-- Information given follows --

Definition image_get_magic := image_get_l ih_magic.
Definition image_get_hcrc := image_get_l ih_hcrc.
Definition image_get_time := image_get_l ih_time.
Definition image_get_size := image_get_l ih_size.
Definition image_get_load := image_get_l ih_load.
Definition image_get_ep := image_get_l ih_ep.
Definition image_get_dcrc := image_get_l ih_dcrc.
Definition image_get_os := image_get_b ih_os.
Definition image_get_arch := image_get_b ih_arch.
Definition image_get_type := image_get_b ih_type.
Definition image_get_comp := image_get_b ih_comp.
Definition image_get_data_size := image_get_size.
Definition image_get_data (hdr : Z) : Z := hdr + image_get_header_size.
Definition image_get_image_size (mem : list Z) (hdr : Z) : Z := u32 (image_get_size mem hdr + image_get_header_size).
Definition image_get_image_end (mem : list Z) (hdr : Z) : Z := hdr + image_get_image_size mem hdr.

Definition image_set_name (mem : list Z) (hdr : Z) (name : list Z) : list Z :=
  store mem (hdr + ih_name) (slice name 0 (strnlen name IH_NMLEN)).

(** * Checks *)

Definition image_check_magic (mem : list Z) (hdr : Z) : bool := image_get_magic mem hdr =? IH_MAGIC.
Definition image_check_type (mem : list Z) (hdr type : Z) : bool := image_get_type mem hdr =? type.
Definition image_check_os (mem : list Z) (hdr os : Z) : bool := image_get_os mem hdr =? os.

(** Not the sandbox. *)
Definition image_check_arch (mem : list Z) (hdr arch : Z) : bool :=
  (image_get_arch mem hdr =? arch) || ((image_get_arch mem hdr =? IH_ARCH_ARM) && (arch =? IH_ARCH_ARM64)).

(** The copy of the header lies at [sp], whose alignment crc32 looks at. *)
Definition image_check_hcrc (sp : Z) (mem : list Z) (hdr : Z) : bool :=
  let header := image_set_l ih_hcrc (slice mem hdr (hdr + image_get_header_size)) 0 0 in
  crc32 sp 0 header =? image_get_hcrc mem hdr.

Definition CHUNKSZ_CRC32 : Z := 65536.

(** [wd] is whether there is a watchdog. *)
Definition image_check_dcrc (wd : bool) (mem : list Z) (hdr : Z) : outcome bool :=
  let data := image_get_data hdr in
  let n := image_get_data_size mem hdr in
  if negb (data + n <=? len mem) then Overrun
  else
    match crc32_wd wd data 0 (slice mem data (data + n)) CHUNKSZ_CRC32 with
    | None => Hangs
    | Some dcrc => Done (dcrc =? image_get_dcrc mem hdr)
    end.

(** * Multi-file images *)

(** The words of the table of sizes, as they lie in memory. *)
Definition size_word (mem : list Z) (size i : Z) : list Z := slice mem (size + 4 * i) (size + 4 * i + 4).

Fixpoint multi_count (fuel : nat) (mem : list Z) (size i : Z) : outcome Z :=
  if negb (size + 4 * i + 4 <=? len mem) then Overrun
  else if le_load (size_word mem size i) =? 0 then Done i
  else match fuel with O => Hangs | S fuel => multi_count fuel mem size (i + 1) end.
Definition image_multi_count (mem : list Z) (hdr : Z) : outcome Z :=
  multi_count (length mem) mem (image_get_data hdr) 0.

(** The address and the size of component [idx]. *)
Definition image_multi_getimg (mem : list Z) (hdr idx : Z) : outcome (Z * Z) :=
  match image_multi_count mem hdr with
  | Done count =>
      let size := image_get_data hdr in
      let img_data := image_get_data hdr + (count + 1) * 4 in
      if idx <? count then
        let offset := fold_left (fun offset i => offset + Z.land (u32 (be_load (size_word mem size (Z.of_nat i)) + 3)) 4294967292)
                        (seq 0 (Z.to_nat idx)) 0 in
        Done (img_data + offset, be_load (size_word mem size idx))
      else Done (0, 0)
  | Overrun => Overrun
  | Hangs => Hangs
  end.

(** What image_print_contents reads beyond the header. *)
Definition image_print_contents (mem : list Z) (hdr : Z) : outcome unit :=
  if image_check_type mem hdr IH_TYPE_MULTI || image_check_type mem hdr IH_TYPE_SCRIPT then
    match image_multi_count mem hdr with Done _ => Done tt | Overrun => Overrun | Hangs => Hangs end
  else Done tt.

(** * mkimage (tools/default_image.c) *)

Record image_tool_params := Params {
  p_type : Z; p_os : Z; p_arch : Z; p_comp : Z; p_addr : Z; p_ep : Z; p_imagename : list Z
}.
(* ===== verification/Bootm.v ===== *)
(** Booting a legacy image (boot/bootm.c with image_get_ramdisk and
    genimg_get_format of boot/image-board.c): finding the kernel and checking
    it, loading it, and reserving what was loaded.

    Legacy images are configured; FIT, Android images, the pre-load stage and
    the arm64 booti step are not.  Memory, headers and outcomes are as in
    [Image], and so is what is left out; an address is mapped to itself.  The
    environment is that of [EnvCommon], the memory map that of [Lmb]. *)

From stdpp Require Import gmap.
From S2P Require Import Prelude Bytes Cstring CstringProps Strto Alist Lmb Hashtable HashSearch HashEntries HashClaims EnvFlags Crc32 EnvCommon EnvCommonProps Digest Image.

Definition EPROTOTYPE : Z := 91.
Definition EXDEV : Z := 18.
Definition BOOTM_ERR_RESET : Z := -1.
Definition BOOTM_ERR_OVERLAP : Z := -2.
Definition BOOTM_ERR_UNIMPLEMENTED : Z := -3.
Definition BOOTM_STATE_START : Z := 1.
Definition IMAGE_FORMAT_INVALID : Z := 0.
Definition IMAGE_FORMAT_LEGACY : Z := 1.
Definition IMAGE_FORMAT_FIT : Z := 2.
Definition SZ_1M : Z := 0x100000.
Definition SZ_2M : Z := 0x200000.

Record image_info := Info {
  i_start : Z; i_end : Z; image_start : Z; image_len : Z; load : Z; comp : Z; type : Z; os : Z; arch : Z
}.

-- Information given concluded --

Exercise requirements - Where does the word "slice" appear in the listing above? Copy every line that holds it.

Written response -
  store mem (hdr + ih_name) (slice name 0 (strnlen name IH_NMLEN)).
  let header := image_set_l ih_hcrc (slice mem hdr (hdr + image_get_header_size)) 0 0 in
    match crc32_wd wd data 0 (slice mem data (data + n)) CHUNKSZ_CRC32 with
Definition size_word (mem : list Z) (size i : Z) : list Z := slice mem (size + 4 * i) (size + 4 * i + 4).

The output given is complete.